=== Stored data ===

Lemma remove_in_grid_shape (h : heap) (entityId : string) (n : nat)
    (rows rows' : list (list (list (option GridCell)))) :
  remove_in_grid h entityId rows = Some rows' ->
  Forall (fun row => length row = n) rows ->
  length rows' = length rows /\ Forall (fun row => length row = n) rows'.
Proof.
  revert rows'. induction rows as [|row rows IH]; intros rows'; cbn; [discriminate|].
  intros Hremove Hshape. apply Forall_cons in Hshape as [Hrow Hrows].
  destruct (remove_in_row h entityId row) as [row'|] eqn:Hr.
  - injection Hremove as <-. split; [reflexivity|].
    constructor; [|exact Hrows]. by rewrite (remove_in_row_length _ _ _ _ Hr).
  - destruct (remove_in_grid h entityId rows) as [r|]; [|discriminate].
    injection Hremove as <-. destruct (IH r eq_refl Hrows) as [Hlen Hall].
    split; [cbn; by rewrite Hlen|by constructor].
Qed.

(** Every method keeps the shape, and the constructor establishes it (see
    [new_returns]). *)
Lemma well_formed_invariant (g : t) :
  well_formed g ->
  (forall x y z ty g', setCellType g x y z ty = Returned g' -> well_formed g') /\
  (forall x y z w g', setWalkable g x y z w = Returned g' -> well_formed g') /\
  (forall x y z g' b, isWalkable g x y z = Returned (g', b) -> well_formed g') /\
  (forall (h h' : heap) e x y z g' b,
     placeEntity h g e x y z = Returned (h', g', b) -> well_formed g') /\
  (forall (h : heap) entityId, well_formed (removeEntity h g entityId).1).
Proof.
  intros Hwf. split; [|split; [|split; [|split]]].
  - intros x y z ty g'. unfold setCellType.
    destruct (getCell g x y z) as [[g1 c]|] eqn:Hget; cbn; [|discriminate].
    destruct (getCell_well_formed g g1 x y z c Hwf Hget) as [Hwf1 _].
    destruct c; intros [= <-]; [by apply set_cell_well_formed|done].
  - intros x y z w g'. unfold setWalkable.
    destruct (getCell g x y z) as [[g1 c]|] eqn:Hget; cbn; [|discriminate].
    destruct (getCell_well_formed g g1 x y z c Hwf Hget) as [Hwf1 _].
    destruct c; intros [= <-]; [by apply set_cell_well_formed|done].
  - intros x y z g' b. unfold isWalkable.
    destruct (getCell g x y z) as [[g1 c]|] eqn:Hget; cbn; [|discriminate].
    destruct (getCell_well_formed g g1 x y z c Hwf Hget) as [Hwf1 _].
    by destruct c; intros [= <- <-].
  - intros h h' e x y z g' b. unfold placeEntity.
    destruct (getCell g x y z) as [[g1 c]|] eqn:Hget; cbn; [|discriminate].
    destruct (getCell_well_formed g g1 x y z c Hwf Hget) as [Hwf1 _].
    destruct c; intros [= <- <- <-]; [by apply set_cell_well_formed|done].
  - intros h entityId. destruct Hwf as [Hw Hh]. unfold removeEntity.
    destruct (remove_in_grid h entityId (grid g)) as [cells|] eqn:Hr; [|done].
    destruct (remove_in_grid_shape _ _ _ _ _ Hr Hh) as [Hlen Hall].
    split; cbn; [congruence|exact Hall].
Qed.

Lemma new_returns (cfg : GridConfig) :
  exists g, new cfg = Returned g /\ well_formed g /\
            width (config g) = width cfg /\ height (config g) = height cfg /\
            grid g = initializeGrid (config g).
Proof.
  eexists. split; [reflexivity|]. split; [|by repeat split].
  split; cbn.
  - unfold initializeGrid. by rewrite length_fmap, length_seqZ.
  - unfold initializeGrid. apply Forall_fmap, Forall_forall. intros x _. cbn.
    by rewrite length_fmap, length_seqZ.
Qed.

Lemma collect_no_columns (g : t) :
  Forall (fun row => row = []) (grid g) -> collect g = [].
Proof.
  unfold collect. induction 1 as [|row rows -> _ IH]; [reflexivity|].
  cbn. exact IH.
Qed.

(** C9, as the constructor behaves.  [new IsometricGrid] validates nothing
    and never throws.  With a non-positive [width] or [height] it returns a
    grid without cells: every coordinate is out of bounds, [getCell] answers
    [null], no cell is walkable, [placeEntity] answers [false] and leaves
    grid and entity as they were, and [getAllEntities] has nothing to
    return. *)
Theorem new_accepts_degenerate_bounds (cfg : GridConfig) :
  (width cfg <= 0 \/ height cfg <= 0)%Z ->
  exists g,
    new cfg = Returned g /\ well_formed g /\ collect g = [] /\
    forall x y z,
      isInBounds g x y z = false /\
      getCell g x y z = Returned (g, None) /\
      isWalkable g x y z = Returned (g, false) /\
      forall (h : heap) (e : loc), placeEntity h g e x y z = Returned (h, g, false).
Proof.
  intros Hdeg.
  destruct (new_returns cfg) as (g & Hnew & Hwf & Hw & Hh & Hgrid).
  exists g. split; [exact Hnew|]. split; [exact Hwf|]. split.
  - apply collect_no_columns. rewrite Hgrid. unfold initializeGrid.
    apply Forall_fmap, Forall_forall. intros x Hx. cbn.
    destruct Hdeg as [Hdeg|Hdeg].
    + rewrite Hw in Hx. rewrite seqZ_nil in Hx by lia. by apply elem_of_nil in Hx.
    + rewrite Hh. by rewrite seqZ_nil by lia.
  - intros x y z.
    assert (Hout : isInBounds g x y z = false).
    { apply not_true_is_false. rewrite isInBounds_spec, Hw, Hh. lia. }
    split; [exact Hout|].
    split; [by apply getCell_out_of_bounds|].
    split.
    + unfold isWalkable. by rewrite (getCell_out_of_bounds g x y z Hout).
    + intros h e. unfold placeEntity. by rewrite (getCell_out_of_bounds g x y z Hout).
Qed.

(** C7. In a well-formed grid and for a cell inside the bounds, whatever the
    cell's walkability was: after [setCellType] with [wall] or [object] the
    cell is not walkable, and after [setCellType] with [floor] or [empty]
    it is walkable exactly if it was before. *)
Theorem setCellType_walkability (g : t) (x y z : Z) (ty : CellType) :
  well_formed g -> isInBounds g x y z = true ->
  exists g' g'' after,
    setCellType g x y z ty = Returned g' /\
    isWalkable g' x y z = Returned (g'', after) /\
    match ty with
    | wall | object => after = false
    | floor | empty => exists g0, isWalkable g x y z = Returned (g0, after)
    end.
Proof.
  intros Hwf Hin.
  destruct (getCell_in_bounds g x y z Hwf Hin)
    as (g1 & c & row & col & Hget & Hwf1 & Hcfg & Hrow & Hcol & Hc & _ & _).
  set (typed := mkGridCell (cell_x c) (cell_y c) (cell_z c) (walkable c) (entities c) ty).
  set (c' := match ty with
             | wall | object =>
                 mkGridCell (cell_x typed) (cell_y typed) (cell_z typed) false
                   (entities typed) (type typed)
             | _ => typed
             end).
  assert (Hset : setCellType g x y z ty = Returned (set_cell g1 x y z c')).
  { unfold setCellType. rewrite Hget. reflexivity. }
  assert (Hin' : isInBounds (set_cell g1 x y z c') x y z = true).
  { rewrite isInBounds_spec, set_cell_config, Hcfg. by apply isInBounds_spec. }
  assert (Hwalk : isWalkable (set_cell g1 x y z c') x y z
                  = Returned (set_cell g1 x y z c', walkable c')).
  { unfold isWalkable.
    rewrite (getCell_stored _ x y z c'); [reflexivity| |exact Hin'|].
    - by apply set_cell_well_formed.
    - by eapply cell_at_set_cell_eq. }
  exists (set_cell g1 x y z c'), (set_cell g1 x y z c'), (walkable c').
  split; [exact Hset|]. split; [exact Hwalk|].
  assert (Hbefore : isWalkable g x y z = Returned (g1, walkable c)).
  { unfold isWalkable. rewrite Hget. reflexivity. }
  destruct ty; subst c' typed; cbn; first [reflexivity | by exists g1].
Qed.

(** **** Sorting *)





(** **** Depth keys *)





(** **** Placement *)

Lemma cell_at_Some (g : t) (i j k : nat) (c : GridCell) :
  cell_at g i j k = Some c <->
  exists row col,
    grid g !! i = Some row /\ row !! j = Some col /\ col !! k = Some (Some c).
Proof.
  unfold cell_at, array_get. split.
  - intros H. destruct (grid g !! i) as [row|] eqn:Hi; [|discriminate]. cbn in H.
    destruct (row !! j) as [col|] eqn:Hj; [|discriminate]. cbn in H.
    destruct (col !! k) as [[c'|]|] eqn:Hk; try discriminate. cbn in H.
    injection H as ->. by exists row, col.
  - intros (row & col & -> & Hcol & Hc). cbn. rewrite Hcol. cbn. by rewrite Hc.
Qed.

(** The collected references are those of the stored cells. *)
Lemma elem_of_collect (g : t) (l : loc) :
  l ∈ collect g <-> exists i j k c, cell_at g i j k = Some c /\ l ∈ entities c.
Proof.
  unfold collect. split.
  - intros H.
    apply list_elem_of_bind in H as (row & H & Hrow).
    apply list_elem_of_bind in H as (col & H & Hcol).
    apply list_elem_of_bind in H as (cell & H & Hcell).
    destruct cell as [c|]; [|by apply elem_of_nil in H].
    apply list_elem_of_lookup in Hrow as [i Hi].
    apply list_elem_of_lookup in Hcol as [j Hj].
    apply list_elem_of_lookup in Hcell as [k Hk].
    exists i, j, k, c. split; [|exact H]. apply cell_at_Some. by exists row, col.
  - intros (i & j & k & c & Hc & H).
    apply cell_at_Some in Hc as (row & col & Hi & Hj & Hk).
    apply list_elem_of_bind. exists row. split; [|by eapply list_elem_of_lookup_2].
    apply list_elem_of_bind. exists col. split; [|by eapply list_elem_of_lookup_2].
    apply list_elem_of_bind. exists (Some c). split; [exact H|].
    by eapply list_elem_of_lookup_2.
Qed.



(** A grid fresh from the constructor holds no entity, so the premises of
    the ordering below hold from the start; [placeEntity_ranked] and
    [well_formed_invariant] carry them through later placements. *)
Lemma new_ranked (cfg : GridConfig) (h : heap) (g : t) :
  new cfg = Returned g -> collect g = [] /\ ranked h g.
Proof.
  intros [= <-].
  assert (Hempty : collect (mkGrid (initializeGrid
            (mkGridConfig (width cfg) (height cfg) (tileWidth cfg) (tileHeight cfg)
               (Some (or_else (originX cfg) zero)) (Some (or_else (originY cfg) zero))))
            (mkGridConfig (width cfg) (height cfg) (tileWidth cfg) (tileHeight cfg)
               (Some (or_else (originX cfg) zero)) (Some (or_else (originY cfg) zero))))
          = []).
  { apply elem_of_nil_inv. intros l Hl.
    apply elem_of_collect in Hl as (i & j & k & c & Hc & Hl).
    apply cell_at_Some in Hc as (row & col & Hi & Hj & Hk).
    cbn in Hi. unfold initializeGrid in Hi.
    apply list_lookup_fmap_Some in Hi as (x & -> & _).
    apply list_lookup_fmap_Some in Hj as (y & -> & _).
    destruct k as [|k]; [|by destruct k].
    cbn in Hk. injection Hk as <-. cbn in Hl. by apply elem_of_nil in Hl. }
  split; [exact Hempty|]. intros l Hl. rewrite Hempty in Hl.
  by apply elem_of_nil in Hl.
Qed.


End GridFacts.

(** C9, as stated, fails: a grid of width and height [0] is constructed
    without any error. *)
Lemma new_does_not_reject_empty_bounds :
  ~ (exists error, IsometricGrid.new Scenario.nowhere = Thrown error).
Proof.
  intros [error Hthrown]. discriminate Hthrown.
Qed.

Lemma new_accepts_degenerate_bounds_witness :
  exists g,
    IsometricGrid.new Scenario.nowhere = Returned g /\
    IsometricGrid.isInBounds g 0 0 0 = false.
Proof.
  destruct (new_accepts_degenerate_bounds Scenario.nowhere) as (g & Hnew & _ & _ & Hall).
  - left. cbn. lia.
  - exists g. split; [exact Hnew|]. by destruct (Hall 0%Z 0%Z 0%Z) as [Hout _].
Defined.

Lemma setCellType_walkability_witness :
  exists g' g'',
    IsometricGrid.setCellType
      (IsometricGrid.mkGrid
         (IsometricGrid.initializeGrid Scenario.office) Scenario.office)
      1 2 0 IsometricGrid.wall = Returned g' /\
    IsometricGrid.isWalkable g' 1 2 0 = Returned (g'', false).
Proof.
  destruct (setCellType_walkability
              (IsometricGrid.mkGrid
                 (IsometricGrid.initializeGrid Scenario.office) Scenario.office)
              1 2 0 IsometricGrid.wall)
    as (g' & g'' & after & Hset & Hwalk & ->).
  - split; [reflexivity|]. cbn. repeat constructor.
  - reflexivity.
  - by exists g', g''.
Defined.




(** *** The adapter, message by message *)
Section AdapterHandlers.
Import MCPAdapter.

Variable now : nat -> Z.
Variable random : nat -> string.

=== Exercise ===
Extract from the listing above the lines between the line containing "exists i, j, k, c." and the line containing "[well_formed_invariant] carry them", keeping both of those lines. Output nothing else.

=== Exercise response ===
    exists i, j, k, c. split; [|exact H]. apply cell_at_Some. by exists row, col.
  - intros (i & j & k & c & Hc & H).
    apply cell_at_Some in Hc as (row & col & Hi & Hj & Hk).
    apply list_elem_of_bind. exists row. split; [|by eapply list_elem_of_lookup_2].
    apply list_elem_of_bind. exists col. split; [|by eapply list_elem_of_lookup_2].
    apply list_elem_of_bind. exists (Some c). split; [exact H|].
    by eapply list_elem_of_lookup_2.
Qed.



(** A grid fresh from the constructor holds no entity, so the premises of
    the ordering below hold from the start; [placeEntity_ranked] and
    [well_formed_invariant] carry them through later placements. *)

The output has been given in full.